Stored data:

◆ ◆ ◆ ◆ ◆ ◆ ◆

(** ** Updates *)
Definition set_db (f : tables → tables) (w : world) : world :=
  World (f (db w)) (pending w) (details w) (list_version w) (levels w) (certified w) (columns w) (last_corrected w)
    (repeated_total w) (clock w).
Definition set_items (f : gmap uuid ContentItem → gmap uuid ContentItem) : world → world :=
  set_db (λ d, Tables (f (items d)) (likes d) (comments d) (comment_likes d) (favorites d) (view_logs d) (outbox d) (forum d) (feed d)).
Definition set_likes (f : gset (uuid * uuid) → gset (uuid * uuid)) : world → world :=
  set_db (λ d, Tables (items d) (f (likes d)) (comments d) (comment_likes d) (favorites d) (view_logs d) (outbox d) (forum d) (feed d)).
Definition set_comments (f : gmap uuid ContentComment → gmap uuid ContentComment) : world → world :=
  set_db (λ d, Tables (items d) (likes d) (f (comments d)) (comment_likes d) (favorites d) (view_logs d) (outbox d) (forum d) (feed d)).
Definition set_comment_likes (f : gset (uuid * uuid) → gset (uuid * uuid)) : world → world :=
  set_db (λ d, Tables (items d) (likes d) (comments d) (f (comment_likes d)) (favorites d) (view_logs d) (outbox d) (forum d) (feed d)).
Definition set_favorites (f : gset (uuid * uuid) → gset (uuid * uuid)) : world → world :=
  set_db (λ d, Tables (items d) (likes d) (comments d) (comment_likes d) (f (favorites d)) (view_logs d) (outbox d) (forum d) (feed d)).
Definition set_view_logs (f : gmap (uuid * uuid) Z → gmap (uuid * uuid) Z) : world → world :=
  set_db (λ d, Tables (items d) (likes d) (comments d) (comment_likes d) (favorites d) (f (view_logs d)) (outbox d) (forum d) (feed d)).
Definition send (m : message) : world → world :=
  set_db (λ d, Tables (items d) (likes d) (comments d) (comment_likes d) (favorites d) (view_logs d) (outbox d ++ [m]) (forum d) (feed d)).
Definition set_feed (f : Feed.tables → Feed.tables) : world → world :=
  set_db (λ d, Tables (items d) (likes d) (comments d) (comment_likes d) (favorites d) (view_logs d) (outbox d) (forum d) (f (feed d))).
Definition set_forum (t : Boards.world) : world → world :=
  set_db (λ d, Tables (items d) (likes d) (comments d) (comment_likes d) (favorites d) (view_logs d) (outbox d) (Boards.db t) (feed d)).
Definition set_pending (f : gmap (field * uuid) Z → gmap (field * uuid) Z) (w : world) : world :=
  World (db w) (f (pending w)) (details w) (list_version w) (levels w) (certified w) (columns w) (last_corrected w)
    (repeated_total w) (clock w).
Definition set_details (f : gmap uuid ItemData → gmap uuid ItemData) (w : world) : world :=
  World (db w) (pending w) (f (details w)) (list_version w) (levels w) (certified w) (columns w) (last_corrected w)
    (repeated_total w) (clock w).
Definition bump_list_version (w : world) : world :=
  World (db w) (pending w) (details w) (list_version w + 1) (levels w) (certified w) (columns w) (last_corrected w)
    (repeated_total w) (clock w).
Definition set_corrected (c : gset uuid) (n : nat) (w : world) : world :=
  World (db w) (pending w) (details w) (list_version w) (levels w) (certified w) (columns w) c (repeated_total w + n) (clock w).

Definition with_counts (c : counts) (x : ContentItem) : ContentItem :=
  MkItem (data x) (view_count x) (forward_count x) c (counts_reconciled_at x) (deleted_at x).
Definition with_mark (t : Z) (x : ContentItem) : ContentItem :=
  MkItem (data x) (view_count x) (forward_count x) (counted x) (Some t) (deleted_at x).
Definition with_deleted (t : Z) (x : ContentItem) : ContentItem :=
  MkItem (data x) (view_count x) (forward_count x) (counted x) (counts_reconciled_at x) (Some t).
Definition with_data (i : ItemData) (x : ContentItem) : ContentItem :=
  MkItem i (view_count x) (forward_count x) (counted x) (counts_reconciled_at x) (deleted_at x).
Definition with_views (v f : Z) (x : ContentItem) : ContentItem :=
  MkItem (data x) v f (counted x) (counts_reconciled_at x) (deleted_at x).
Definition with_comment_likes (n : Z) (c : ContentComment) : ContentComment :=
  MkComment (cm_content_id c) (cm_user_id c) (cm_content c) (floor_number c) (cm_parent_id c) n (cm_deleted_at c).
Definition with_comment_deleted (t : Z) (c : ContentComment) : ContentComment :=
  MkComment (cm_content_id c) (cm_user_id c) (cm_content c) (floor_number c) (cm_parent_id c) (cm_like_count c) (Some t).

(** [get_session]: what is in Redis or in the process is not rolled back. *)
Definition transaction {A} (commits : bool) (m : M A) : M A := λ w,
  match m w with
  | (Ok a, w') => if commits then (Ok a, w') else (Raise RuntimeError, set_db (λ _, db w) w')
  | (Raise e, w') => (Raise e, set_db (λ _, db w) w')
  end.

Definition item_ref (i : uuid) : string := "item:" +:+ uuid_str i.
Definition comment_ref (c : uuid) : string := "comment:" +:+ uuid_str c.
Lemma tidy_unfollow_board (sure : Prop) X X' u b d d' :
  unfollowed_board sure u b d d' → X ⊆ X' → (sure ∨ u ∈ X') → tidy X d → tidy X' d'.
Proof.
  intros (Hm & Ho & Hu & Hold & Hnew) HX Hsure T.
  assert (Hn : ∀ v x y, user_rows d' !! (v, x) = Some y → v ≠ x) by (rewrite Hu; apply T).
  assert (Hw : ∀ v it, (v = u → board_id it ≠ Some b) → wants d v it → wants d' v it).
  { intros v it Hv [(a & Ha & Hr)|(x & Hbo & Hr)]; [left; rewrite Hu; eauto|right]. exists x. split; [done|].
    rewrite Ho; [done|]. intros [= -> ->]. by apply Hv. }
  destruct (decide (board_rows d !! (u, b) = Some None)) as [Hf|Hf].
  - destruct (Hnew Hf) as [Hsub Hiff]. apply (tidy_loss X X' d d'); try done. intros r Hr0 Hrx Hwr.
    destruct (decide (r.1 = u ∧ board_id r.2 = Some b)) as [[Hv Ha]|Hno]; [|apply Hw; [naive_solver|done]].
    destruct Hsure as [Hsure|?]; [|congruence]. apply (Hiff Hsure) in Hr0 as [Hr Hk].
    destruct (Hk Hv Ha) as (a & Hau & Hrow). left. exists a. by rewrite Hu, Hv.
  - apply (tidy_loss X X' d d'); try done; [|by rewrite (Hold Hf)]. intros r _ _ [(a & Ha & Hr)|(x & Hbo & Hr)]; [left; rewrite Hu; eauto|right].
    exists x. split; [done|]. rewrite Ho; [done|]. intros [= E1 E2]. rewrite E1, E2 in Hr. done.
Qed.

Lemma body_tidy down lost o D w :
  tidy (tainted D) (db w) → fresh (stale D) (db w) w →
  let D' := doubts_after down lost o D in
  wp (body cfg down lost o) (λ _ w', tidy (tainted D') (db w') ∧ fresh (stale D') (db w') w' ∧ fresh (stale D') (db w) w')
    (λ _ w', fresh (stale D') (db w) w') w.
Proof.
  intros T F D'. assert (Hsure : ∀ u, exact down (stale D) u ∨ u ∈ hurt (negb down && bool_decide (u ∈ stale D)) u (tainted D)).
  { intros u. destruct down; [left; by left|]. destruct (decide (u ∈ stale D)) as [Hu|Hu]; [right|left; by right].
    unfold hurt. rewrite bool_decide_true by done. cbn. set_solver. }
  assert (Hsub : ∀ c u X, X ⊆ hurt c u X) by (intros [] u X; unfold hurt; set_solver).
  destruct o as [u t|u t|u b|u b|u|u|limit|i]; cbn [body doubts_after] in *; subst D'; cbn [stale tainted].
  - eapply wp_mono; [by apply (follow_user_wp cfg lost (stale D))| |by intros e w' [-> _]; apply fresh_hurt].
    intros [] w' (Hne & _ & Hf & ? & ? & _). split; [by eapply tidy_follow_user|done].
  - eapply wp_mono; [by apply (unfollow_user_wp down lost (stale D))| |by intros e w' [-> _]; apply fresh_hurt].
    intros [] w' (Hne & Hf & ? & ? & _). split; [by apply (tidy_unfollow_user (exact down (stale D) u) (tainted D) _ u t (db w))|done].
  - eapply wp_mono; [by apply (follow_board_wp cfg lost (stale D))| |by intros e w' [-> _]; apply fresh_hurt].
    intros [] w' (_ & Hf & ? & ? & _). split; [by eapply tidy_follow_board|done].
  - eapply wp_mono; [by apply (unfollow_board_wp down lost (stale D) u b w (λ _ w', fresh (hurt lost u (stale D)) (db w) w'))| |done].
    intros [] w' (Hf & ? & ? & _). split; [by apply (tidy_unfollow_board (exact down (stale D) u) (tainted D) _ u b (db w))|done].
  - unfold done_with, list_following_users. apply wp_bind, wp_bind, (following_wp down u w (stale D) (db w)); [done..|].
    intros ids w' _ Hdb _ _ F'. apply wp_bind, wp_get_state, wp_ret, wp_ret. by rewrite Hdb.
  - unfold done_with, list_followed_boards. apply wp_bind, wp_bind, (boards_wp down u w (stale D) (db w)); [done..|].
    intros ids w' _ Hdb _ _ F'. apply wp_bind, wp_get_state, wp_ret, wp_ret. by rewrite Hdb.
  - apply wp_modify. split; [|split; [by apply fresh_db, (fresh_same _ (db w))|by apply fresh_db]].
    eapply (tidy_gains _ (db w)); [done| |done|apply T|apply (gains_batch (fanout cfg) (clock w) limit (timeline (db w)))| |done]; [done|].
    intros r Hr. by apply followed_wants in Hr.
  - apply wp_modify. split; [|split; [by apply fresh_db, (fresh_same _ (db w))|by apply fresh_db]].
    apply (tidy_loss (tainted D) _ (db w)); [done|done|done|apply T|apply sublist_filter].
Qed.

(** Between requests. *)
Definition settled (s : world * doubts) : Prop := tidy (tainted s.2) (db s.1) ∧ fresh (stale s.2) (db s.1) s.1.

Lemma step_tidy s s' : settled s → step cfg s s' → settled s'.
Proof.
  intros Hs Hst. revert Hs. destruct Hst as [down lost o commits w D|w w1 D (E1 & E2 & E3 & S1 & S2)|u w D]; intros [T F]; cbn [fst snd] in *.
  - pose proof (body_tidy down lost o D w T F) as H. cbv zeta in H. unfold wp in H. unfold transaction, settled.
    assert (T' : tidy (tainted (doubts_after down lost o D)) (db w)) by (destruct o; cbn; by try apply tidy_hurt).
    destruct (body cfg down lost o w) as [[[]|e] w1]; [destruct commits|]; cbn; [tauto|..]; (split; [done|]); apply fresh_db; tauto.
  - destruct T as [W O N], F as [F1 F2]. split; cbn [fst snd].
    + split; rewrite ?E1, ?E3; try done. intros r Hr. unfold wants. rewrite E1, E2. by apply W.
    + split; rewrite ?E1, ?E2; intros u l Hu Hl; [eapply F1|eapply F2]; [done|by eapply lookup_weaken|done|by eapply lookup_weaken].
  - split; [done|]. destruct F as [F1 F2]. split; cbn; intros v l Hv [Hne Hl]%lookup_delete_Some; (apply F1 || apply F2); set_solver.
Qed.

Lemma reach_tidy s s' : settled s → rtc (step cfg) s s' → settled s'.
Proof. intros H Hr. induction Hr as [|w1 w2 w3 H12 _ IH]; [done|]. apply IH. by eapply step_tidy. Qed.

Definition no_doubts : doubts := Doubts ∅ ∅.

(** Nobody follows anything. *)
Definition blank (w : world) : Prop :=
  user_rows (db w) = ∅ ∧ board_rows (db w) = ∅ ∧ entries (db w) = [] ∧ following w = ∅ ∧ followed_boards w = ∅.
(** [get_session]: neither Redis nor the disk is rolled back. *)
Definition transaction {A} (commits : bool) (m : M A) : M A := λ w,
  let rolled_back w' := World (db w) (Content.set_db (λ _, Content.db (site w)) (site w')) (disk w') in
  match m w with
  | (Ok a, w') => if commits then (Ok a, w') else (Raise RuntimeError, rolled_back w')
  | (Raise e, w') => (Raise e, rolled_back w')
  end.

(** ** Repositories ([git_svc]) *)
Definition alphanumeric (c : ascii) : bool :=
  let n := nat_of_ascii c in bool_decide (48 ≤ n ≤ 57 ∨ 65 ≤ n ≤ 90 ∨ 97 ≤ n ≤ 122).

Fixpoint word (s : string) : bool :=
  match s with
  | EmptyString => true
  | String c s' =>
      (alphanumeric c || bool_decide (c = "."%char ∨ c = "_"%char ∨ c = "-"%char)) && word s'
      || bool_decide (s = String "010" EmptyString)
  end.

(** [^[A-Za-z0-9][A-Za-z0-9._-]*$]; the dollar also matches before a last line feed. *)
Definition _SAFE_REPO_NAME (s : string) : bool :=
  match s with String c s' => alphanumeric c && word s' | EmptyString => false end.

Fixpoint has_dots (s : string) : bool :=
  match s with
  | String "." (String "." _) => true
  | String _ s' => has_dots s'
  | EmptyString => false
  end.

Definition safe_name (s : string) : bool := _SAFE_REPO_NAME s && negb (has_dots s).

(** [fails]: git itself does not run to its end, and what it made is removed. *)
Definition init_bare_repo (fails : bool) (name : string) : M () :=
  raise_when (negb (safe_name name)) INVALID_INPUT ≫= λ _,
  w ← get_state;
  raise_when (bool_decide (is_Some (disk w !! name))) GIT_ERROR ≫= λ _,
  raise_when fails GIT_ERROR ≫= λ _,
  modify (set_disk <[name := init_bare]>).

(** [rmtree] removes everything, or fails with something left. *)
Definition delete_repo (remains : option G) (name : string) : M () :=
  raise_when (negb (safe_name name)) INVALID_INPUT ≫= λ _,
  w ← get_state;
  if decide (is_Some (disk w !! name)) then
    match remains with
    | None => modify (set_disk (delete name))
    | Some g => modify (set_disk <[name := g]>) ≫= λ _, raise RuntimeError
    end
  else mret tt.

(** ** Series *)
Definition series_named (name : string) (d : tables) : option (uuid * BlogSeries) :=
  List.find (λ kx, bool_decide (repo_name kx.2 = name)) (map_to_list (series_rows d)).

Record BlogSeriesCreate := MkSeriesCreate {
  n_title : string; n_description : option string; n_cover_url : option string; n_repo_name : string }.

(** The answers carry the number of stars and whether the reader gave one. *)
Definition create_series (git_fails : bool) (new u : uuid) (info : BlogSeriesCreate) : M BlogSeries :=
  w ← get_state;
  raise_when (bool_decide (is_Some (series_named (n_repo_name info) (db w)))) INVALID_INPUT ≫= λ _,
  init_bare_repo git_fails (n_repo_name info) ≫= λ _,
  let x := MkSeries u (n_title info) (n_description info) (n_cover_url info) (n_repo_name info) ACTIVE (now w) in
  w ← get_state;
  raise_when (bool_decide (is_Some (series_rows (db w) !! new))) IntegrityError ≫= λ _,
  raise_when (bool_decide (is_Some (series_named (repo_name x) (db w)))) REPO_NAME_TAKEN ≫= λ _,
  modify (set_series <[new := x]>) ≫= λ _,
  mret x.

Record BlogSeriesUpdate := MkSeriesUpdate {
  e_title : option string; e_description : option string; e_cover_url : option string; e_status : option BlogSeriesStatus }.

Definition patched (info : BlogSeriesUpdate) (t : Z) (x : BlogSeries) : BlogSeries :=
  MkSeries (s_owner x) (default (s_title x) (e_title info))
    (match e_description info with Some d => Some d | None => s_description x end)
    (match e_cover_url info with Some c => Some c | None => s_cover x end)
    (repo_name x) (default (s_status x) (e_status info)) t.

Definition update_series (s u : uuid) (info : BlogSeriesUpdate) : M BlogSeries :=
  w ← get_state;
  x ← get_or_raise (series_rows (db w) !! s) SERIES_NOT_FOUND;
  raise_when (bool_decide (s_owner x ≠ u)) FORBIDDEN ≫= λ _,
  let x' := patched info (now w) x in
  modify (set_series <[s := x']>) ≫= λ _,
  mret x'.

(** The row goes with all that belongs to it. *)
Definition cascade (s : uuid) (d : tables) : tables :=
  Tables (delete s (series_rows d)) (filter (λ k, k.1 ≠ s) (stars d)) (filter (λ kc, c_series kc.2 ≠ s) (comments d))
    (filter (λ kx, kx.1.1 ≠ s) (contents d)) (quarantine d).

Definition delete_series (remains : option G) (s u : uuid) (as_admin : bool) : M uuid :=
  w ← get_state;
  x ← get_or_raise (series_rows (db w) !! s) SERIES_NOT_FOUND;
  raise_when (negb as_admin && bool_decide (s_owner x ≠ u)) FORBIDDEN ≫= λ _,
  modify (set_quarantine (delete (repo_name x))) ≫= λ _,
  modify (set_db (cascade s)) ≫= λ _,
  delete_repo remains (repo_name x) ≫= λ _,
  mret (s_owner x).

Definition star_count (s : uuid) (d : tables) : nat := size (filter (λ k, k.1 = s) (stars d)).

Definition toggle_star (s u : uuid) : M (bool * nat) :=
  w ← get_state;
  _ ← get_or_raise (series_rows (db w) !! s) SERIES_NOT_FOUND;
  if decide ((s, u) ∈ stars (db w)) then
    modify (set_stars (.∖ {[(s, u)]})) ≫= λ _, gets (λ w, (false, star_count s (db w)))
  else modify (set_stars (.∪ {[(s, u)]})) ≫= λ _, gets (λ w, (true, star_count s (db w))).

(** ** Lists; without a limit everything is one page *)
Definition list_page (offset limit : option Z) (d : tables) : list (uuid * BlogSeries) :=
  let all := merge_sort newer_id (map_to_list (series_rows d)) in
  let rest := match offset with Some o => drop (Z.to_nat o) all | None => all end in
  match limit with Some l => take (Z.to_nat l) rest | None => rest end.

Definition list_series (reader : option uuid) (page : Z) (limit : option Z) : M (page_data (uuid * BlogSeries * nat * bool)) :=
  w ← get_state;
  let total := Z.of_nat (size (series_rows (db w))) in
  let items := list_page (paginate_offset page <$> limit) limit (db w) in
  mret (PageData
    ((λ kx, (kx, star_count kx.1 (db w),
             match reader with Some u => bool_decide ((kx.1, u) ∈ stars (db w)) | None => false end)) <$> items)
    total page
    (match limit with
     | Some l => if decide (l = 0)%Z then (if decide (total = 0)%Z then 0 else 1)%Z else paginate_pages total l
     | None => if decide (total = 0)%Z then 0 else 1
     end)%Z).

(** ** Comments *)
Definition create_comment (new s u : uuid) (what : string) (parent : option uuid) : M BlogComment :=
  w ← get_state;
  _ ← get_or_raise (series_rows (db w) !! s) SERIES_NOT_FOUND;
  match parent with
  | None => mret tt
  | Some p =>
      c ← get_or_raise (c ← comments (db w) !! p; guard (c_deleted_at c = None);; Some c) INVALID_INPUT;
      raise_when (bool_decide (c_series c ≠ s)) INVALID_INPUT
  end ≫= λ _,
  let c := MkComment u s what parent (now w) None in
  raise_when (bool_decide (is_Some (comments (db w) !! new))) IntegrityError ≫= λ _,
  modify (set_comments <[new := c]>) ≫= λ _,
  mret c.

Definition earlier : relation (uuid * BlogComment) := λ a b, (c_created_at a.2 ≤ c_created_at b.2)%Z.
#[global] Instance earlier_dec : RelDecision earlier.
Proof. intros a b. unfold earlier. apply _. Defined.

Definition live_in (s : uuid) (d : tables) : gmap uuid BlogComment :=
  filter (λ kc, c_series kc.2 = s ∧ c_deleted_at kc.2 = None) (comments d).

Definition list_in_series (s : uuid) (d : tables) : list (uuid * BlogComment) := merge_sort earlier (map_to_list (live_in s d)).

(** The answer: [BlogCommentInfo]. *)
Inductive info := Info (id : uuid) (c : BlogComment) (replies : list info).

(** One round of the second loop, on the lists of replies and the roots. *)
Definition attach (present : gset uuid) (acc : gmap uuid (list uuid) * list uuid) (kc : uuid * BlogComment)
    : gmap uuid (list uuid) * list uuid :=
  match c_parent kc.2 with
  | Some p => if decide (p ∈ present) then (<[p := default [] (acc.1 !! p) ++ [kc.1]]> acc.1, acc.2) else (acc.1, acc.2 ++ [kc.1])
  | None => (acc.1, acc.2 ++ [kc.1])
  end.

(** What the infos look like in the end, followed down to a depth. *)
Fixpoint render (depth : nat) (infos : gmap uuid BlogComment) (replies : gmap uuid (list uuid)) (i : uuid) : option info :=
  match depth with
  | O => None
  | S depth => c ← infos !! i; rs ← mapM (render depth infos replies) (default [] (replies !! i)); Some (Info i c rs)
  end.

(** [None]: the answer has no end. *)
Definition list_comments (s : uuid) : M (option (list info)) :=
  w ← get_state;
  _ ← get_or_raise (series_rows (db w) !! s) SERIES_NOT_FOUND;
  let cs := list_in_series s (db w) in
  let '(replies, roots) := foldl (attach (list_to_set cs.*1)) (∅, []) cs in
  mret (mapM (render (S (length cs)) (list_to_map cs) replies) roots).

(** The recursive query: [None] when it does not come to an end within the fuel. *)
Definition answers_to (m : gmap uuid BlogComment) (i : uuid) : list uuid :=
  (map_to_list (filter (λ kc, c_parent kc.2 = Some i) m)).*1.

Fixpoint comment_tree (fuel : nat) (m : gmap uuid BlogComment) (work : list uuid) : option (list uuid) :=
  match work, fuel with
  | [], _ => Some []
  | _, O => None
  | _, S fuel => (work ++.) <$> comment_tree fuel m (work ≫= answers_to m)
  end.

◆ ◆ ◆ ◆ ◆ ◆ ◆

DIRECTIONS FOR THIS TASK:
Return word for word the lines above from the line with "raise_when fails GIT_ERROR" to the line with "raise_when (bool_decide (is_Some (series_named (n_repo_name", including both and leaving out all others.

ANSWER SECTION:
  raise_when fails GIT_ERROR ≫= λ _,
  modify (set_disk <[name := init_bare]>).

(** [rmtree] removes everything, or fails with something left. *)
Definition delete_repo (remains : option G) (name : string) : M () :=
  raise_when (negb (safe_name name)) INVALID_INPUT ≫= λ _,
  w ← get_state;
  if decide (is_Some (disk w !! name)) then
    match remains with
    | None => modify (set_disk (delete name))
    | Some g => modify (set_disk <[name := g]>) ≫= λ _, raise RuntimeError
    end
  else mret tt.

(** ** Series *)
Definition series_named (name : string) (d : tables) : option (uuid * BlogSeries) :=
  List.find (λ kx, bool_decide (repo_name kx.2 = name)) (map_to_list (series_rows d)).

Record BlogSeriesCreate := MkSeriesCreate {
  n_title : string; n_description : option string; n_cover_url : option string; n_repo_name : string }.

(** The answers carry the number of stars and whether the reader gave one. *)
Definition create_series (git_fails : bool) (new u : uuid) (info : BlogSeriesCreate) : M BlogSeries :=
  w ← get_state;
  raise_when (bool_decide (is_Some (series_named (n_repo_name info) (db w)))) INVALID_INPUT ≫= λ _,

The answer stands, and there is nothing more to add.